Takahashi Kayoko, Saga Yasushi, Mizukami Hiroyuki, Takei Yuji, Machida Shizuo, Fujiwara Hiroyuki, Ozawa Keiya, Suzuki Mitsuaki
Department of Obstetrics and Gynecology, School of Medicine, Jichi Medical University, Tochigi, Japan.
Int J Oncol. 2009 Oct;35(4):725-9. doi: 10.3892/ijo_00000385.

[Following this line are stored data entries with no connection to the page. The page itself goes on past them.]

Lemma xleb_total (a b : xreal) : xleb a b = true \/ xleb b a = true.
Proof. destruct a, b; simpl; auto. apply Rleb_total. Qed.

Lemma xleb_trans (a b c : xreal) :
  xleb a b = true -> xleb b c = true -> xleb a c = true.
Proof.
  destruct a, b, c; simpl; auto; try discriminate. apply Rleb_trans.
Qed.

Lemma nat_leb_total (a b : nat) : Nat.leb a b = true \/ Nat.leb b a = true.
Proof. rewrite !Nat.leb_le. lia. Qed.

Lemma nat_leb_trans (a b c : nat) :
  Nat.leb a b = true -> Nat.leb b c = true -> Nat.leb a c = true.
Proof. rewrite !Nat.leb_le. lia. Qed.

(** ** Results of [all_some] *)

Lemma all_some_Forall2 (A B : Type) (f : A -> option B) (P : A -> B -> Prop)
    (l : list A) :
  Forall (fun a => exists b, f a = Some b /\ P a b) l ->
  exists out, all_some B (map f l) = Some out /\ Forall2 P l out.
Proof.
  induction 1 as [|a l [b [Hb HP]] _ [out [Ho HF]]].
  - exists []. split; [reflexivity|constructor].
  - exists (b :: out). cbn [map all_some]. rewrite Hb, Ho.
    split; [reflexivity|]. constructor; assumption.
Qed.

Lemma all_some_inv (A B : Type) (f : A -> option B) (l : list A) (out : list B) :
  all_some B (map f l) = Some out -> Forall2 (fun a b => f a = Some b) l out.
Proof.
  revert out. induction l as [|a l IH]; intros out H; cbn [map all_some] in H.
  - inversion H. constructor.
  - destruct (f a) eqn:E; [|discriminate].
    destruct (all_some B (map f l)) eqn:E2; [|discriminate].
    inversion H; subst. constructor; [assumption|]. now apply IH.
Qed.

(** ** Rows of the table *)



















(** ** Rows of the quantile discretizer *)

Lemma overwrite_spec (values : list R) :
  forall row out, overwrite row values = Some out ->
    out = values ++ skipn (length values) row /\ (length values <= length row)%nat.
Proof.
  induction values as [|v values IH]; intros row out H.
  - destruct row; simpl in H; inversion H; simpl; split; (reflexivity || lia).
  - destruct row as [|r row]; simpl in H; [discriminate|].
    destruct (overwrite row values) as [o|] eqn:E; [|discriminate].
    inversion H; subst out. destruct (IH row o E) as [-> Hl].
    simpl. split; [reflexivity|lia].
Qed.










(** ** The variance selection *)

Lemma argsort_perm (keys : list R) :
  Permutation (seq 0 (length keys)) (argsort keys).
Proof. apply sort_perm. Qed.

Lemma argsort_sorted (keys : list R) :
  StronglySorted (fun i j => nth i keys 0 <= nth j keys 0) (argsort keys).
Proof.
  unfold argsort.
  assert (H : StronglySorted
                (fun i j => Rleb (nth i keys 0) (nth j keys 0) = true)
                (sort nat (fun i j => Rleb (nth i keys 0) (nth j keys 0))
                   (seq 0 (length keys)))).
  { apply sort_sorted.
    - intros a b. apply Rleb_total.
    - intros a b c. apply Rleb_trans. }
  induction H as [|x l Hs IH Hx]; constructor; [assumption|].
  eapply Forall_impl; [|exact Hx]. simpl. intros b. apply Rleb_le.
Qed.

Lemma in_skipn (A : Type) (x : A) (k : nat) (l : list A) :
  In x (skipn k l) -> In x l.
Proof.
  intros H. rewrite <- (firstn_skipn k l). apply in_or_app. now right.
Qed.

Lemma in_firstn (A : Type) (x : A) (k : nat) (l : list A) :
  In x (firstn k l) -> In x l.
Proof.
  intros H. rewrite <- (firstn_skipn k l). apply in_or_app. now left.
Qed.

Lemma sorted_firstn_skipn (A : Type) (R0 : A -> A -> Prop) (l : list A) :
  StronglySorted R0 l ->
  forall k i j, In i (firstn k l) -> In j (skipn k l) -> R0 i j.
Proof.
  induction 1 as [|x l Hs IH Hx]; intros k i j Hi Hj.
  - destruct k; simpl in Hi; contradiction.
  - destruct k as [|k]; simpl in Hi, Hj; [contradiction|].
    destruct Hi as [->|Hi].
    + rewrite Forall_forall in Hx. apply Hx.
      eapply in_skipn. exact Hj.
    + eapply IH; eauto.
Qed.

Lemma sorted_le_nodup_lt (l : list nat) :
  StronglySorted (fun a b => Nat.leb a b = true) l -> NoDup l ->
  StronglySorted lt l.
Proof.
  induction 1 as [|x l Hs IH Hx]; intros Hnd; constructor.
  - apply IH. now inversion Hnd.
  - inversion Hnd as [|? ? Hnotin _]; subst.
    rewrite Forall_forall in *. intros y Hy.
    specialize (Hx y Hy). apply Nat.leb_le in Hx.
    destruct (Nat.eq_dec x y) as [->|]; [contradiction|lia].
Qed.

The purpose of this study was to explore the possibility of molecular-targeted therapy with anti-epidermal growth factor receptor (EGFR) antibody (cetuximab) for endometrial cancer to develop a new treatment for advanced endometrial cancer. We analyzed EGFR protein expression and gene mutations in the human endometrial cancer cell line HEC1A, and evaluated the in vitro and in vivo effects of cetuximab on HEC1A. EGFR expression was observed in HEC1A cells, but no mutations in the EGFR gene were detected. Cetuximab inhibited HEC1A cell growth and invasion and VEGF-A production in vitro, and HECIA cell tumor growth, its peritoneal dissemination with ascites, and lymph node and lung metastasis in vivo. In addition, the antibody prolonged the survival of a mouse model of systemic metastasis. These results suggest the possibility of molecular-targeted therapy using cetuximab for endometrial cancer.
本研究的目的是探索使用抗表皮生长因子受体(EGFR)抗体(西妥昔单抗)对子宫内膜癌进行分子靶向治疗的可能性,以开发一种针对晚期子宫内膜癌的新疗法。我们分析了人子宫内膜癌细胞系HEC1A中EGFR蛋白的表达和基因突变情况,并评估了西妥昔单抗对HEC1A的体外和体内作用。在HEC1A细胞中观察到EGFR表达,但未检测到EGFR基因的突变。西妥昔单抗在体外抑制了HEC1A细胞的生长、侵袭以及VEGF-A的产生,在体内抑制了HEC1A细胞肿瘤的生长、其伴有腹水的腹膜播散以及淋巴结和肺转移。此外,该抗体延长了全身转移小鼠模型的生存期。这些结果表明使用西妥昔单抗对子宫内膜癌进行分子靶向治疗的可能性。